**Entries supplied**.
(** X16. The command from end to end, with languages on the command
    line, under the following conditions: the user is not root; the
    resolved working directory is a directory and is not excluded; the
    temporary directory is made under a free name in an existing
    directory, strictly inside a temporary root, and neither it nor the
    working directory lies inside the other; [Path.resolve] returns as
    it is a path below the extracted project setup that holds no link;
    the download succeeds and unpacks, under the folder
    ai-tool-config-main, to a project setup that is a well-formed bundle
    (files and directories only, the manifest a file of text, the
    languages folder with an entry for each language of the command
    line, these being plain names); no entry of the working directory
    named like an installed item is a symbolic link; the backup name is
    borne neither by an entry of the working directory nor by an
    installed item.  Then the command succeeds; the working directory
    holds the items of the cleaned bundle, its other entries are as they
    were (apart from the backup directory), the temporary directory is
    gone, and every path that lies neither in, nor above, the working
    directory or the temporary directory holds what it held. *)
Theorem project_main_installs (env : Env) (inv : Invocation) (w : World)
  (parent : Path) (t : string) (ps ses es0 : gmap string node)
  (languages : list string) (bytes : string) (a : Archive) :
  let fs := w_fs w in
  let dest_dir := resolve env fs (cwd inv) in
  let temp := install_temp inv in
  let temp_source_dir :=
    child (child (child (child temp "extract") "ai-tool-config-main") "claude")
      "project_setup" in
  let installed := cleaned_bundle languages ses in
  let b := Project.backup_name (now env) in
  arg_interactive inv = false ->
  arg_languages inv = languages ->
  (forall ex, ex ∈ Project.excluded_dirs env ->
     resolve env fs ex <> resolve env fs dest_dir) ->
  install_temp inv = parent ++ [t] ->
  lstat fs parent = Some (Dir ps) ->
  ps !! t = None ->
  install_download inv = Some bytes ->
  unzip inv bytes = Some a ->
  zip_root a = "ai-tool-config-main" ->
  lstat (Dir (zip_tree a)) archive_project_setup = Some (Dir ses) ->
  scratch_ok env temp_source_dir ->
  bundle_ok languages ses ->
  apart temp dest_dir ->
  lstat fs dest_dir = Some (Dir es0) ->
  (forall n x, is_Some (installed !! n) -> es0 !! n = Some x ->
               is_link_node x = false) ->
  es0 !! b = None -> installed !! b = None ->
  exists w1 es1,
    ProjectCli.main env inv w = (w1, Done tt)
    /\ lstat (w_fs w1) dest_dir = Some (Dir es1)
    /\ (forall k, is_Some (installed !! k) -> es1 !! k = installed !! k)
    /\ (forall k, installed !! k = None -> k <> b -> es1 !! k = es0 !! k)
    /\ lstat (w_fs w1) temp = None
    /\ (forall q, apart temp q -> apart dest_dir q ->
                  lstat (w_fs w1) q = lstat fs q).
Proof.
  intros fs dest_dir temp temp_source_dir installed b Hi Hl Hsafe Htemp Hparent
    Hfree Hd Hz Hroot Hses Hscratch Hbundle Hap Hdest Hnolink Hb HCb.
  pose proof (scratch_user _ _ Hscratch) as Hu.
  pose proof (bundle_languages _ _ Hbundle) as Hlangs.
  destruct languages as [| l ls]; [done |].
  destruct w as [fs0 log]. cbn [w_fs] in fs. subst fs.
  rewrite (main_positional env inv (mkWorld fs0 log) l ls Hu Hsafe Hi Hl). cbn [w_fs].
  fold dest_dir. unfold temp in Hap. rewrite Htemp in Hap.
  destruct Hap as [Hap1 Hap2].
  (* the temporary directory and the download *)
  destruct (temp_made parent t ps fs0 Hparent Hfree log) as (fs1 & Hput1 & Hmk).
  destruct (install_download_run inv parent t ps fs0 Htemp Hparent fs1
              (log ++ [Mkdir (parent ++ [t])]) bytes Hput1 Hd)
    as (fs3 & Hput3 & Hdl).
  set (log3 := (log ++ [Mkdir (parent ++ [t])])
               ++ [WriteText (child (install_temp inv) "repo.zip");
                   Mkdir (child (install_temp inv) "extract")]) in *.
  destruct (install_extract_run inv parent t ps fs0 Htemp Hparent fs3 log3
              bytes a Hput3 Hz Hroot) as (fs4 & Hput4 & Hex).
  pose proof (lstat_extracted inv parent t fs0 Htemp fs4 bytes a [] Hput4)
    as Hsrc.
  rewrite !app_nil_r in Hsrc. fold temp temp_source_dir in Hsrc.
  rewrite Hses in Hsrc.
  (* the installation *)
  assert (Hdest4 : lstat fs4 dest_dir = Some (Dir es0)).
  { by rewrite (lstat_put_diverge _ _ _ _ _ Hput4). }
  assert (Hsrc_temp : temp_source_dir
                      = (parent ++ [t])
                        ++ "extract" :: "ai-tool-config-main"
                             :: archive_project_setup)
    by (by apply temp_source_dir_in_temp).
  assert (Hap' : apart temp_source_dir dest_dir).
  { rewrite Hsrc_temp. split.
    - intros Hp. apply Hap1. by eapply prefix_app_l.
    - intros Hp.
      destruct (prefix_weak_total _ _ _ Hp (prefix_app_r _ _ _ (reflexivity _)));
        done. }
  destruct (install_configuration_run env dest_dir temp_source_dir (l :: ls)
              ses es0 (mkWorld fs4 log3) Hscratch Hbundle Hap' Hsrc Hdest4
              Hnolink Hb HCb)
    as (fsp & fs5 & es1 & evs & Hrun & Hgp & Hg5 & Hin & Hout).
  cbn [w_fs w_log] in *.
  (* the cleaning up *)
  assert (Hptemp : exists sub, put fs0 (parent ++ [t]) (Some sub) = Some fsp
                               /\ is_dir sub [] = true).
  { assert (Hgp' : put fs4 ((parent ++ [t])
                     ++ "extract" :: "ai-tool-config-main" :: archive_project_setup)
                     (Some (Dir installed)) = Some fsp).
    { rewrite <- Hsrc_temp, <- Hgp. symmetry. apply graft_put.
      rewrite Hsrc_temp. by destruct parent. }
    rewrite (in_temp_put parent t fs0 fs4 _ _ _ Hput4) in Hgp' by done.
    destruct (put _ ("extract" :: _) _) as [sub |] eqn:Hsub; [| done].
    exists sub. split; [done |]. exact (put_root_dir _ _ _ _ Hsub). }
  destruct Hptemp as (sub & Hputp & Hsub).
  assert (Htemp5 : exists T, lstat fs5 (parent ++ [t]) = Some (Dir T)).
  { rewrite (lstat_graft_diverge _ _ _ _ _ Hg5) by done.
    rewrite (lstat_put_eq _ _ _ _ Hputp).
    destruct (is_dir_root _ Hsub) as [T ->]. by exists T. }
  destruct Htemp5 as (T & Htemp5).
  destruct (cleanup_run (parent ++ [t]) fs5 T (log3 ++ evs))
    as (fs6 & Hput6 & Hclean); [by destruct parent | done |].
  exists (mkWorld fs6 ((log3 ++ evs) ++ [Rmtree (parent ++ [t])])), es1.
  split; [| split; [| split; [done | split; [done | split]]]].
  - unfold with_temporary_directory. rewrite Htemp, Hmk.
    assert (Hbody : download_and_install env inv dest_dir (l :: ls)
                      (mkWorld fs1 (log ++ [Mkdir (parent ++ [t])]))
                    = (mkWorld fs5 (log3 ++ evs), Done tt)).
    { unfold download_and_install. cbv zeta. rewrite Hdl.
      rewrite (cbind_ok _ _ _ _ _ Hex), cbind_ask. cbn [w_fs].
      fold temp temp_source_dir.
      unfold path_exists. rewrite (stat_plain _ _ _ Hsrc) by done. cbn [negb].
      by apply lift_ok. }
    rewrite Hbody, Hclean. done.
  - cbn [w_fs]. rewrite (lstat_put_diverge _ _ _ _ _ Hput6) by done.
    by eapply lstat_graft.
  - cbn [w_fs]. unfold temp. rewrite Htemp. by eapply lstat_put_eq.
  - intros q [Hq1 Hq2] [Hq3 Hq4]. cbn [w_fs]. unfold temp in Hq1, Hq2.
    rewrite Htemp in Hq1, Hq2.
    rewrite (lstat_put_diverge _ _ _ _ _ Hput6) by done.
    rewrite (lstat_graft_diverge _ _ _ _ _ Hg5) by done.
    by rewrite (lstat_put_diverge _ _ _ _ _ Hputp).
Qed.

**What you have to do**. Among the entries above, copy exactly only the lines starting with the one containing "set (log3 := (log" and going through the one containing "by (by apply temp_source_dir_in_temp).", both ends included.

**Response area**.
  set (log3 := (log ++ [Mkdir (parent ++ [t])])
               ++ [WriteText (child (install_temp inv) "repo.zip");
                   Mkdir (child (install_temp inv) "extract")]) in *.
  destruct (install_extract_run inv parent t ps fs0 Htemp Hparent fs3 log3
              bytes a Hput3 Hz Hroot) as (fs4 & Hput4 & Hex).
  pose proof (lstat_extracted inv parent t fs0 Htemp fs4 bytes a [] Hput4)
    as Hsrc.
  rewrite !app_nil_r in Hsrc. fold temp temp_source_dir in Hsrc.
  rewrite Hses in Hsrc.
  (* the installation *)
  assert (Hdest4 : lstat fs4 dest_dir = Some (Dir es0)).
  { by rewrite (lstat_put_diverge _ _ _ _ _ Hput4). }
  assert (Hsrc_temp : temp_source_dir
                      = (parent ++ [t])
                        ++ "extract" :: "ai-tool-config-main"
                             :: archive_project_setup)
    by (by apply temp_source_dir_in_temp).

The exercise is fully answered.